For example, by editing the member configuration, you can accomplish these things:
- Fine-tune account settings
- Deploy more Watson components, such as watsonx.governance
- Deploy to an existing resource group
- Reuse existing Key Protect keys
- Reuse existing IBM Cloud service instances (Secrets Manager, key Protect, Event Notifications, Watsonx services)
- Adjust the parameters of your provisioned Code Engine project or OpenShift cluster to meet specific requirements.
To edit the member configuration, select **Edit** from the Options icon  in the member configuration row.
### Removing configurations from the stack
You can remove a member configuration from the stack that other configurations don't depend on.
You can remove the following configurations in this architecture:
- Security and Control Center
- Sample RAG App Configuration
To remove a member configuration, select **Remove from Stack** from the Options icon  in the member configuration row.
### Managing input and output variables
You can add or remove input and output variables at the stack level by following these steps:
1. In the IBM Cloud console, click the **Navigation menu** icon  > **Projects**.
1. Click the project with the stacked deployable architecture that you want to update.
1. Click the **Configurations** tab.
1. Select a member configuration.
1. From the deployed details window, you can promote any of the configuration inputs or outputs.
### Selective provisioning of observability resources
You can selectively provision observability resources such as Activity Tracker routes and targets, and Cloud Monitoring instances by following these steps:
1. In the IBM Cloud console, click the **Navigation menu** icon  > **Projects**.
1. Click the project with the stacked deployable architecture that you want to update.
1. Click the **Configurations** tab.
1. **Navigate to the Configurations**: Access the "Essential Security - Logging Monitoring Activity Tracker" configuration by clicking on it.
1. **Edit Member Configuration**: On the top right side click on 3 dots, then select Edit option to access the member configuration page.
1. **Locate Optional Variables**: Under the Optional tab, you’ll find the specific variable settings.
1. From the deployed details window, you can enable or disable the provisioning of specific observability resources.

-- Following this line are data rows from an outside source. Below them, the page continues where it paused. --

Lemma not_stored_net t : is_int64 t -> liq_at kb (KeyTick pid t) = None -> net t = 0.
Proof using Bk Hpid.
  intros It E. pose proof (b_ticks _ Bk pid t Hpid It) as D. rewrite E in D. cbn in D. unfold sums_at in D.
  unfold net. congruence.
Qed.

Lemma stored_net t i : is_int64 t -> liq_at kb (KeyTick pid t) = Some (liq_of i) -> net t = LiquidityNet i.
Proof using Bk Hpid.
  intros It E. pose proof (b_ticks _ Bk pid t Hpid It) as D. rewrite E in D. cbn in D. unfold sums_at, liq_of in D.
  unfold net. congruence.
Qed.

Lemma stored_usable t : is_int64 t -> is_Some (liq_at kb (KeyTick pid t)) -> usable sp t.
Proof using Bk BS Hpid Hsp.
  intros It H. destruct (b_keys _ Bk pid (TickIndexToBytes t) Hpid H) as (u & p & E & Hp & U).
  apply TickIndexToBytes_inj in E; [|assumption | exact (usable_int64 _ _ U)]. rewrite <- (Hsp p Hp). now subst.
Qed.

Lemma prices_mono t u : usable sp t -> usable sp u -> t <= u -> tick_sqrt_price t <= tick_sqrt_price u.
Proof using Type.
  intros [Rt _] [Ru _] L. assert (MinInitializedTickV2 < MinInitializedTick) by reflexivity. apply tick_sqrt_price_le; lia.
Qed.

(** What an iterator holds: the stored ticks ahead, in order. *)
Record iter_ok (zfo : bool) (cur : Z) (ts : list (Z * TickInfo)) : Prop := {
  it_sorted : StronglySorted (fun x y => onward zfo (x.1 - (if zfo then 1 else 0)) y.1) ts;
  it_stored t i : In (t, i) ts -> is_int64 t /\ onward zfo cur t /\ liq_at kb (KeyTick pid t) = Some (liq_of i);
  it_all t : is_int64 t -> onward zfo cur t -> is_Some (liq_at kb (KeyTick pid t)) -> exists i, In (t, i) ts
}.

Lemma iter_head zfo cur t i ts :
  iter_ok zfo cur ((t, i) :: ts) ->
  usable sp t /\ onward zfo cur t /\ net t = LiquidityNet i /\ liq_at kb (KeyTick pid t) = Some (liq_of i).
Proof using Bk BS Hpid Hsp.
  intros H. destruct (it_stored _ _ _ H t i (or_introl eq_refl)) as (It & O & E).
  split; [apply stored_usable; [assumption | rewrite E; eauto]|]. split; [exact O|]. split; [now apply stored_net | exact E].
Qed.

(** Nothing is stored between the current tick and the next one. *)
Lemma iter_gap zfo cur t i ts b :
  iter_ok zfo cur ((t, i) :: ts) -> is_int64 b ->
  (if zfo then t < b <= cur else cur < b < t) -> liq_at kb (KeyTick pid b) = None.
Proof using Type.
  intros H Ib Hb. destruct (liq_at kb (KeyTick pid b)) eqn:E; [exfalso | reflexivity].
  destruct (it_all _ _ _ H b Ib) as (j & [[= -> _] | In]); [destruct zfo; cbn; lia | rewrite E; eauto | destruct zfo; lia|].
  pose proof (it_sorted _ _ _ H) as Srt. inversion Srt as [|? ? _ F]; subst. rewrite Forall_forall in F.
  specialize (F _ In). destruct zfo; cbn in F; lia.
Qed.

(** The tick after crossing [t]. *)
Definition crossed (zfo : bool) (t : Z) : Z := if zfo then t - 1 else t.

Lemma iter_next zfo cur t i ts : iter_ok zfo cur ((t, i) :: ts) -> iter_ok zfo (crossed zfo t) ts.
Proof using Type.
  intros H. destruct (it_stored _ _ _ H t i (or_introl eq_refl)) as (_ & O & _).
  pose proof (it_sorted _ _ _ H) as Srt. inversion Srt as [|? ? Srt' F]; subst. rewrite Forall_forall in F. split.
  - exact Srt'.
  - intros u j In. destruct (it_stored _ _ _ H u j (or_intror In)) as (Iu & _ & E). split; [exact Iu|]. split; [|exact E].
    specialize (F _ In). destruct zfo; cbn in *; lia.
  - intros u Iu Ou Hs. destruct (it_all _ _ _ H u Iu) as (j & [[= -> _] | In]); auto.
    + destruct zfo; cbn in *; lia.
    + destruct zfo; cbn in *; lia.
    + eauto.
Qed.

(** Crossing: the net liquidity takes the sum to the other side. *)
Lemma cross_act zfo cur t i ts :
  iter_ok zfo cur ((t, i) :: ts) -> is_int64 cur ->
  act cur + (if zfo then - LiquidityNet i else LiquidityNet i) = act (crossed zfo t).
Proof using Bk BS Hpid Hsp.
  intros H Ic. destruct (iter_head _ _ _ _ _ H) as (U & O & N & _). pose proof (usable_int64 _ _ U) as It.
  pose proof (act_step t) as St. rewrite N in St. destruct zfo; cbn [onward crossed] in *.
  - rewrite (act_const t cur O); [lia|]. intros b Hb. apply not_stored_net; [unfold is_int64 in *; lia|].
    apply (iter_gap true cur t i ts); auto. unfold is_int64 in *; lia.
  - rewrite <- (act_const cur (t - 1)); [lia..|]. intros b Hb. apply not_stored_net; [unfold is_int64 in *; lia|].
    apply (iter_gap false cur t i ts); auto; [unfold is_int64 in *; lia | lia].
Qed.

Lemma cross_al zfo t : usable sp t -> al (crossed zfo t) (tick_sqrt_price t).
Proof using Type.
  intros U b Ub. split; intros L; apply prices_mono; auto; destruct zfo; cbn in L; lia.
Qed.

(** Following the price inside a bucket: no usable tick lies between the old
    tick and the new one on the far side of the next initialized tick. *)
Definition short_of (zfo : bool) (price t : Z) : Prop :=
  if zfo then tick_sqrt_price t < price else price < tick_sqrt_price t.

Lemma bucket_facts zfo cur price t i ts price' T :
  iter_ok zfo cur ((t, i) :: ts) -> al cur price -> moves zfo price price' -> short_of zfo price' t ->
  CalculateSqrtPriceToTick price' = Ok T ->
  MinInitializedTickV2 <= T <= MaxTick /\ 0 < price' /\ onward zfo T t /\ al T price' /\
  (forall b, usable sp b -> (if zfo then cur < b <= T -> price <= price' else T < b <= cur -> price' < price)).
Proof using Bk BS Hpid Hsp.
  intros H A Mv Sh E. destruct (iter_head _ _ _ _ _ H) as (U & _ & _ & _).
  apply CalculateSqrtPriceToTick_sound in E as (R & Lo & Up).
  assert (V2 : MinInitializedTickV2 < MinCurrentTick - 1) by reflexivity.
  assert (V3 : MinInitializedTickV2 < MinInitializedTick) by reflexivity.
  pose proof (tick_sqrt_price_pos T ltac:(lia)) as Pos.
  assert (Fwd : forall b, usable sp b -> b <= T -> tick_sqrt_price b <= price').
  { intros b [Rb _] L. pose proof (tick_sqrt_price_le b T ltac:(lia) ltac:(lia)). lia. }
  assert (Bwd : forall b, usable sp b -> T < b -> price' < tick_sqrt_price b).
  { intros b [Rb _] L. pose proof (tick_sqrt_price_le (T + 1) b ltac:(lia) ltac:(lia)). specialize (Up ltac:(lia)). lia. }
  split; [lia|]. split; [lia|]. split; [|split].
  - unfold short_of, onward in *. destruct zfo.
    + destruct (Z_le_gt_dec t T); [assumption|]. pose proof (Bwd t U ltac:(lia)). lia.
    + destruct (Z_lt_ge_dec T t); [assumption|]. pose proof (Fwd t U ltac:(lia)). lia.
  - intros b Ub. split; intros L; [now apply Fwd | pose proof (Bwd b Ub L); lia].
  - intros b Ub. destruct zfo; intros L.
    + pose proof (proj2 (A b Ub) ltac:(lia)). pose proof (Fwd b Ub ltac:(lia)). lia.
    + pose proof (proj1 (A b Ub) ltac:(lia)). pose proof (Bwd b Ub ltac:(lia)). lia.
Qed.

(** A step that moved the price keeps the bucket. *)
Lemma bucket_gap zfo cur price t i ts price' T b :
  iter_ok zfo cur ((t, i) :: ts) -> al cur price -> moves zfo price price' -> short_of zfo price' t ->
  price' <> price -> CalculateSqrtPriceToTick price' = Ok T -> is_int64 cur -> is_int64 b ->
  Z.min T cur < b <= Z.max T cur -> liq_at kb (KeyTick pid b) = None.
Proof using Bk BS Hpid Hsp.
  intros H A Mv Sh Ne E Ic Ib Hb. destruct (bucket_facts _ _ _ _ _ _ _ _ H A Mv Sh E) as (R & _ & O & _ & F).
  destruct (liq_at kb (KeyTick pid b)) eqn:Eb; [|reflexivity].
  assert (Ub : usable sp b) by (apply stored_usable; [assumption | rewrite Eb; eauto]).
  specialize (F b Ub). rewrite <- Eb. unfold moves, short_of, onward in *.
  destruct (iter_head _ _ _ _ _ H) as (U & O' & _ & _). destruct (tick_sqrt_price_range t (proj1 U)) as [P30 _].
  destruct zfo; cbn [onward] in O'.
  - apply (iter_gap true cur t i ts); auto. destruct (Z_lt_ge_dec cur b); [|lia].
    exfalso. specialize (F ltac:(lia)). lia.
  - apply (iter_gap false cur t i ts); auto. destruct (Z_lt_ge_dec cur b); [lia|].
    exfalso. specialize (F ltac:(lia)). destruct Mv as [M1|]; [|lia].
    apply CalculateSqrtPriceToTick_sound in E as (_ & Lo & _).
    pose proof (tick_sqrt_price_le MinInitializedTickV2 T ltac:(lia) ltac:(lia)) as L.
    assert (1 < tick_sqrt_price MinInitializedTickV2) by (vm_compute; reflexivity). lia.
Qed.

Lemma bucket_act zfo cur price t i ts price' T :
  iter_ok zfo cur ((t, i) :: ts) -> al cur price -> moves zfo price price' -> short_of zfo price' t ->
  price' <> price -> CalculateSqrtPriceToTick price' = Ok T -> is_int64 cur -> act T = act cur.
Proof using Bk BS Hpid Hsp.
  intros H A Mv Sh Ne E Ic. destruct (bucket_facts _ _ _ _ _ _ _ _ H A Mv Sh E) as (R & _).
  assert (IT : is_int64 T) by (unfold is_int64, MinInitializedTickV2, MaxTick in *; lia).
  assert (G : forall b, Z.min T cur < b <= Z.max T cur -> net b = 0).
  { intros b Hb. assert (Ib : is_int64 b) by (unfold is_int64 in *; lia).
    apply not_stored_net; [exact Ib|]. exact (bucket_gap _ _ _ _ _ _ _ _ _ H A Mv Sh Ne E Ic Ib Hb). }
  destruct (Z_le_gt_dec T cur); [symmetry|]; apply act_const; try lia; intros b Hb; apply G; lia.
Qed.

Lemma bucket_iter zfo cur price t i ts price' T :
  iter_ok zfo cur ((t, i) :: ts) -> al cur price -> moves zfo price price' -> short_of zfo price' t ->
  price' <> price -> CalculateSqrtPriceToTick price' = Ok T -> is_int64 cur -> iter_ok zfo T ((t, i) :: ts).
Proof using Bk BS Hpid Hsp.
  intros H A Mv Sh Ne E Ic. destruct (bucket_facts _ _ _ _ _ _ _ _ H A Mv Sh E) as (R & _ & O & _).
  split; [apply H|..].
  - intros u j In. destruct (it_stored _ _ _ H u j In) as (Iu & Ou & Eu). split; [exact Iu|]. split; [|exact Eu].
    destruct In as [[= <- <-] | In]; [exact O|]. pose proof (it_sorted _ _ _ H) as Srt.
    inversion Srt as [|? ? _ F]; subst. rewrite Forall_forall in F. specialize (F _ In). destruct zfo; cbn in *; lia.
  - intros u Iu Ou Hs. apply (it_all _ _ _ H u Iu); [|exact Hs].
    destruct (Z_lt_ge_dec cur u) as [L | G]; unfold onward in *; destruct zfo; try lia; exfalso;
      rewrite (bucket_gap _ _ _ _ _ _ _ _ u H A Mv Sh Ne E Ic Iu ltac:(lia)) in Hs; now apply is_Some_None in Hs.
Qed.

(** ** The loop *)

(** What holds at the head of the loop. *)
Record LI (zfo : bool) (st : SwapState) (p : Pool) (iter : tickIter) (k : Keeper) : Prop := {
  li_frame : frame kb k;
  li_stored : stored p k;
  li_id : Id p = pid;
  li_liquidity : liquidity st = act (tick st);
  li_aligned : al (tick st) (sqrtPrice st);
  li_price : 0 < sqrtPrice st;
  li_tick : MinInitializedTickV2 <= tick st <= MaxTick;
  li_iter : exists ts, iter = map enc ts /\ iter_ok zfo (tick st) ts
}.

Lemma li_ids zfo st p iter k : LI zfo st p iter k -> ids_ok k.
Proof using Bk. intros H. exact (frame_rest_ids _ _ (fr_rest _ _ (li_frame _ _ _ _ _ H)) (b_ids _ Bk)). Qed.

Lemma li_int64 zfo st p iter k : LI zfo st p iter k -> is_int64 (tick st).
Proof using Type. intros H. pose proof (li_tick _ _ _ _ _ H). unfold is_int64, MinInitializedTickV2, MaxTick in *. lia. Qed.

(** The next tick, its price and the target of a step. *)
Lemma next_target zfo spf st p iter k t price tgt :
  LI zfo st p iter k ->
  iteratorToNextInitializedTickSqrtPriceTarget iter (New zfo (end_price zfo) spf) = Ok (t, price, tgt) ->
  price = tick_sqrt_price t /\ tgt = price /\ ahead zfo (sqrtPrice st) tgt /\
  exists i ts, iter = map enc ((t, i) :: ts) /\ iter_ok zfo (tick st) ((t, i) :: ts).
Proof using Bk BS Hpid Hsp.
  intros L H. destruct (li_iter _ _ _ _ _ L) as (ts & -> & It).
  unfold iteratorToNextInitializedTickSqrtPriceTarget in H. destruct ts as [|[u i] ts]; [discriminate|].
  destruct (iter_head _ _ _ _ _ It) as (U & O & _ & _). cbn [map enc fst snd] in H.
  rewrite (TickIndexFromToBytes u (usable_int64 _ _ U)), bind_ok in H.
  assert (V : MinInitializedTickV2 < MinInitializedTick) by reflexivity. pose proof (proj1 U) as RU.
  rewrite TickToSqrtPrice_ok in H by lia. apply Ok_inj in H. injection H as <- <- <-.
  pose proof (tick_sqrt_price_range u RU) as P. pose proof (li_aligned _ _ _ _ _ L u U) as [A1 A2].
  pose proof (li_price _ _ _ _ _ L).
  assert (T : GetSqrtTargetPrice (New zfo (end_price zfo) spf) (tick_sqrt_price u) = tick_sqrt_price u).
  { destruct zfo; cbn [New GetSqrtTargetPrice zeroForOneStrategy oneForZeroStrategy];
      unfold zfo_GetSqrtTargetPrice, ofz_GetSqrtTargetPrice, LT, GT, fresh; cbn [sqrtPriceLimit end_price].
    - destruct (Z.ltb_spec (tick_sqrt_price u) (10 ^ 30)); [lia | reflexivity].
    - destruct (Z.gtb_spec (tick_sqrt_price u) (10 ^ 55)); [lia | reflexivity]. }
  rewrite T. split; [reflexivity|]. split; [reflexivity|]. split; [|eauto].
  unfold ahead, onward in *. destruct zfo; [specialize (A1 O) | specialize (A2 O)]; lia.
Qed.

For example:
- **IBM Cloud Logs instance** (`cloud_logs_provision`): Set this to provision or skip provisioning an IBM Cloud Logs instance.
- **IBM Cloud Monitoring instance** (`cloud_monitoring_provision`): Set this to provision or skip provisioning an IBM cloud monitoring instance.
- **Event routing from Activity Tracker to Object Storage** (`enable_at_event_routing_to_cos_bucket`): Set this to enable or disable event routing from Activity Tracker to the Object Storage bucket.
- **Event routing from Activity Tracker to Cloud Logs** (`enable_at_event_routing_to_cloud_logs`): Set this to enable or disable event routing from Activity Tracker to Cloud Logs.
1. After making the necessary changes, click Save, validate the settings, and deploy to apply the updated configuration.
### Sharing modified stacks through a private IBM Cloud catalog
After you modify your deployable architecture in projects, you can share it with others through a private IBM Cloud catalog. To share your deployable architecture, follow the steps in [Sharing your deployable architecture to your enterprise](https://cloud.ibm.com/docs/secure-enterprise?topic=secure-enterprise-share-custom).
### Customizing your application
You can use the code of this sample automation as a guide to customize the sample app to meet your requirements. The code is available at [https://github.com/terraform-ibm-modules/terraform-ibm-rag-sample-da](https://github.com/terraform-ibm-modules/terraform-ibm-rag-sample-da).
To use your own app, remove the `Workload - Sample RAG App Configuration` member configuration from the stack. This member configuration is specific to the default sample app.
## Undeploying the stack and infrastructure
1. Clean up the configuration
This step is optional if you plan to destroy all Watson resources. The artifacts that are created by the application are deleted as part of undeploying the Watson resources.
Follow the steps outlined in the [cleanup.md](https://github.com/IBM/gen-ai-rag-watsonx-sample-application/blob/main/artifacts/artifacts-cleanup.md) file to remove the configuration for the sample app.
1. Delete resources created by the CI toolchain
The following resources, which are created by the toolchain, are not destroyed as part of undeploying the stack in Project.
- Code Engine Project
- Delete the code engine project created for the sample application.
- Container Registry Namespace
- Delete the container registry namespace created by the CI tookchain.
1. Delete the project.
To undeploy the infrastructure created by the deployable architecture, follow the steps in [Deleting a project](https://cloud.ibm.com/docs/secure-enterprise?topic=secure-enterprise-delete-project) in the IBM Cloud docs.